# Animal Kingdom Kidani Village



## jmdickie (Feb 8, 2011)

Just wondering your opinion about how much is too much for a savanna view room at the village? $650.00 for 2 nights/deluxe studio
Do those of you who have stayed there think the experience is worth it. I am traveling with my husband and our 2 girls who are 24 and 21.


----------



## yumdrey (Feb 8, 2011)

I believe your post will be moved to an appropriate forum soon 
It's about DVC, not about marriott!


----------



## yumdrey (Feb 8, 2011)

kudos for mods!!  
It was a really fast move


----------



## heathpack (Feb 8, 2011)

Is this the rate through Disney central reservations?

The resort itself is great- the savannah view is great and the way to go IMO.  Personally I prefer Jambo House to Kidani.  I think the resort is worth a premium and the view a bigger premium.  

However, that rate seems quite high unless you are going in super peak season (like Christmas or Spring Break).

You could probably rent from a DVC owner for significantly less, although you would not get daily housekeeping (who cares, its only 2 days).  You might save as much as a few hundred dollars.  Only you can decide if its worth your time to pursue the rental option.  

H


----------



## jmdickie (Feb 9, 2011)

Thanks and sorry moderators for posting in the wrong place (again) I hope to soon catch on!


----------



## glypnirsgirl (Feb 9, 2011)

I sent my 26 year old son and his wife there for their first anniversary. They absolutely loved it! Rose told me that she would love to go back, anytime. Jordan was thrilled with the theming. They enjoyed it so much that they hung around the resort rather than going to the parks.

$650 is more than the going rate for rental of this unit from a DVC member. I just ran the numbers for a Wednesday and Thursday night (less points than Friday and Saturday) a Deluxe Studion, Savannah view is 34 points. For standard rental rates of $12 per point, that would be $408. If the two nights were Friday and Saturday, the points would be 38 points or $456. 

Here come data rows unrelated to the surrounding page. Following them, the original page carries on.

(** The finished filter block answers "maybe" for every key. *)
Lemma Finish_state f off done : filter_state f off done -> zlen done < 2 ^ 31 -> zlen (FilterBlock.Finish f) < 2 ^ 32 ->
  forall o k, 0 <= o -> (o, k) ∈ done -> reader_KeyMayMatch (new_FilterBlockReader (FilterBlock.Finish f)) o k = Ret true.
Proof.
  intros (fs & ks & Hh & Hn & Hc & Hin) Hlen Hsz o k Ho Hok. specialize (Hin o k Hok). rewrite (Finish_image f fs ks Hh) in *.
  assert (zlen (concat fs) + zlen ks < 2 ^ 31) as Hl by (unfold all_filters in Hc; rewrite concat_app, zlen_app in Hc; simpl in Hc; rewrite app_nil_r in Hc; lia).
  zlen_pos. destruct ks as [|k0 ks].
  - apply reader_finds; [done|done|lia|]. destruct Hin as (s & Hs & Hks). exists s. split; [|done].
    apply lookup_snoc_Some in Hs as [[_ Hs]|[_ <-]]; [done|by apply elem_of_nil in Hks].
  - apply reader_finds; [done|done| |done]. rewrite concat_app, zlen_app. simpl. rewrite app_nil_r. lia.
Qed.
End Filters.

(** ** The invariant *)

(** A data block of the file: the key of its index entry, its entries, the finished block and its
    offset. *)
Record dblock := mkDBlock { b_sep : bytes; b_entries : list (bytes * bytes); b_raw : bytes; b_off : Z }.

Definition last_key_of (es : list (bytes * bytes)) : bytes := default [] (fst <$> list.last es).

Lemma last_key_of_snoc es k v : last_key_of (es ++ [(k, v)]) = k.
Proof. unfold last_key_of. by rewrite last_snoc. Qed.

(** An entry of a data block can bring an entry of the index with it. *)
Definition table_budget (es : list (bytes * bytes)) : Z := budget es + 20 * zlen es.

Lemma table_budget_app es fs : table_budget (es ++ fs) = table_budget es + table_budget fs.
Proof. unfold table_budget. rewrite budget_app, zlen_app. lia. Qed.

Lemma table_budget_ge es : budget es <= table_budget es.
Proof. unfold table_budget. zlen_pos. lia. Qed.

Lemma table_budget_nonneg es : 0 <= table_budget es.
Proof. pose proof (budget_nonneg es). pose proof (table_budget_ge es). lia. Qed.

Lemma last_key_of_elem es : es ≠ [] -> exists e, e ∈ es /\ e.1 = last_key_of es.
Proof. intros Hne. destruct (exists_last Hne) as (l & [k v] & ->). exists (k, v). rewrite last_key_of_snoc. split; [set_solver|done]. Qed.

Lemma last_key_of_app es es' : es' ≠ [] -> last_key_of (es ++ es') = last_key_of es'.
Proof. intros Hne. destruct (exists_last Hne) as (l & [k v] & ->). by rewrite app_assoc, !last_key_of_snoc. Qed.

Section Layout.
Context `{Crc32c} `{Compressors} (o : TableOptions).

(** The bytes of a block with its trailer, and the size in its handle. *)
Definition stored (raw : bytes) : bytes := let (c, t) := compress_block o raw in c ++ block_trailer c t.
Definition stored_size (raw : bytes) : Z := zlen (fst (compress_block o raw)).

Lemma zlen_stored raw : zlen (stored raw) = stored_size raw + kBlockTrailerSize.
Proof. unfold stored, stored_size. destruct (compress_block o raw) as [c t]. by rewrite zlen_app, zlen_block_trailer. Qed.

Definition b_handle (b : dblock) : BlockHandle := mkHandle (b_off b) (stored_size (b_raw b)).

Definition image_of (blocks : list dblock) : bytes := mjoin ((fun b => stored (b_raw b)) <$> blocks).

Lemma image_of_snoc blocks b : image_of (blocks ++ [b]) = image_of blocks ++ stored (b_raw b).
Proof. unfold image_of. rewrite fmap_app, join_app. f_equal. apply app_nil_r. Qed.

(** Every block stands at its offset. *)
Definition placed (blocks : list dblock) : Prop := forall pre b post, blocks = pre ++ b :: post -> b_off b = zlen (image_of pre).

Lemma snoc_split {A} (l : list A) x pre y post : l ++ [x] = pre ++ y :: post -> (post = [] /\ pre = l /\ y = x) \/ exists post', post = post' ++ [x] /\ l = pre ++ y :: post'.
Proof.
  intros Heq. destruct post as [|z post] using rev_ind.
  - apply app_inj_tail in Heq as [-> ->]. by left.
  - right. exists post. rewrite app_comm_cons, app_assoc in Heq. apply app_inj_tail in Heq as [-> ->]. done.
Qed.

Lemma placed_snoc blocks b : placed blocks -> b_off b = zlen (image_of blocks) -> placed (blocks ++ [b]).
Proof. intros Hp Hb pre y post [(_ & -> & ->)|(post' & _ & ->)]%snoc_split; [done|]. by eapply Hp. Qed.

(** The keys of the blocks, with the offsets of the blocks. *)
Definition keyed (blocks : list dblock) : list (Z * bytes) := mjoin ((fun b => (fun e => (b_off b, e.1)) <$> b_entries b) <$> blocks).

Lemma keyed_snoc blocks b : keyed (blocks ++ [b]) = keyed blocks ++ ((fun e => (b_off b, e.1)) <$> b_entries b).
Proof. unfold keyed. rewrite fmap_app, join_app. f_equal. apply app_nil_r. Qed.

Definition entries_of (blocks : list dblock) : list (bytes * bytes) := mjoin (b_entries <$> blocks).

Lemma entries_of_snoc blocks b : entries_of (blocks ++ [b]) = entries_of blocks ++ b_entries b.
Proof. unfold entries_of. rewrite fmap_app, join_app. f_equal. apply app_nil_r. Qed.

Lemma entries_of_app blocks blocks' : entries_of (blocks ++ blocks') = entries_of blocks ++ entries_of blocks'.
Proof. unfold entries_of. by rewrite fmap_app, join_app. Qed.

Lemma zlen_keyed blocks : zlen (keyed blocks) = zlen (entries_of blocks).
Proof.
  induction blocks as [|x blocks IH] using rev_ind; [done|]. rewrite keyed_snoc, entries_of_snoc, !zlen_app, IH. f_equal. unfold zlen. by rewrite length_fmap.
Qed.
End Layout.

Section Building.
Context `{laws : ComparatorLaws} `{lens : !SeparatorLengths} `{flaws : FilterPolicyLaws} `{Crc32c} `{Compressors} {F : Type} `{wlaws : WritableFileLaws F}.
Context (o : TableOptions).
Hypothesis interval_ok : 1 <= to_restart_interval o.

(** No file grows beyond what its offsets can say. *)
Hypothesis file_limit : forall f d f', Append f d = (f', OK) -> zlen (contents f') < 2 ^ 63.

Abbreviation TableRep := (TableRep F).
Abbreviation stored := (stored o).
Abbreviation image_of := (image_of o).
Abbreviation b_handle := (b_handle o).

Definition opt_list {A} (x : option A) : list A := match x with Some a => [a] | None => [] end.

(** The index entries of the blocks [bs]. *)
Definition index_entry (b : dblock) : bytes * bytes := (b_sep b, handle_bytes (b_handle b)).

Definition indexed (index : BlockBuilder) (bs : list dblock) : Prop := exists l, building index l /\ map entry l = index_entry <$> bs.

(** The key of an index entry is at or after the keys of its block and before those of the
    next ones; the comparator found it between its block and the next key. *)
Definition sep_ok (b : dblock) (later : list (bytes * bytes)) : Prop :=
  (forall e, e ∈ b_entries b -> Compare e.1 (b_sep b) <= 0) /\ (forall e, e ∈ later -> Compare (b_sep b) e.1 < 0) /\
  valid_key (b_sep b) /\ zlen (b_sep b) <= zlen (last_key_of (b_entries b)) /\
  (forall e later', later = e :: later' -> FindShortestSeparator (last_key_of (b_entries b)) e.1 = Ret (b_sep b)).

Definition seps_ok (bs : list dblock) (later : list (bytes * bytes)) : Prop :=
  forall pre b post, bs = pre ++ b :: post -> sep_ok b (entries_of post ++ later).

In March and April, the weekday points are the same as the weekend points in February. If you are interested in renting from an owner, PM me and I will put you in touch with a very reputable renting agent.

elaine


----------



## tomandrobin (Feb 9, 2011)

jmdickie said:


> Just wondering your opinion about how much is too much for a savanna view room at the village? $650.00 for 2 nights/deluxe studio
> Do those of you who have stayed there think the experience is worth it. I am traveling with my husband and our 2 girls who are 24 and 21.



If you are going to stay at AKV, then Savannah room is a must. 

Going rate for DVC point rentals is $10-$13 per point. 

AKV is one of our favorite resorts, there is no other resort like it in the world.


----------



## chriskre (Feb 9, 2011)

I think 4 adults in a studio is way too crowded.  
AKV has 1 bedrooms that sleep 5 and have 2 full bathrooms and a small kitchen.

If it were me, I'd rent a 1 bedroom from an owner even if it meant not getting a Savannah view.  You won't be in the room much and there are plenty of animal viewing areas all around the resort.  

I love this resort and have been several times staying in a standard view.
It's nice to have a Savannah view but unless you're planning on staying in the room all day, I'd opt for the 1 bedroom with a kitchen and extra bath.


----------



## elaine (Feb 10, 2011)

we have been to AKL several times and could care less about a Savannah view--we have had SV 3X. There are so many places to view the animals that is it really not worth it, IMHO. Plus, most of the animals go in for the night and are not on the Savannah. If you are at Kidani, there is a lovely viewing lounge off of the main lobby with chairs. Also, you can walk out on the patio to view the savannah. I prefer Jambo House, as it is bigger, more impressive, and just has that wow factor. There are not that many bad views at jambo. A pool view would be fine--but really any view is OK IMHO.


----------



## vacationhopeful (Feb 10, 2011)

The studio feels cramped with 2 adults. Go for the 1bdr with 2 baths - as you will have a table to sit at. Plus, the balcony is twice as big and 2 patio doors on to it - LR and BR.


----------



## jmdickie (Feb 11, 2011)

Thanks for all of your responses. It is very helpful. I am pretty new to exchange and renting points so will read some threads on just how that works. Is there a particular thread you feel I should read regarding DVC rentals?


----------



## chalee94 (Feb 11, 2011)

it's getting a little dated but this thread from the DIS is still a good place to start to learn more about renting from an owner:

http://www.disboards.com/showthread.php?t=1669863 

the biggest change is probably that you can confirm your reservation directly at this link:

mydisneyreservation/dvc

also, adding the DDP to a DVC reservation must be paid for upfront.

here's a link to a broker if you'd rather not work with an owner directly:

http://www.dvcrequest.com/default.asp


----------



## chriskre (Feb 11, 2011)

Mouseowners has an active rent/trade/transfer board.
You can find it here:

http://www.mouseowners.com/forums/forumdisplay.php?f=58


----------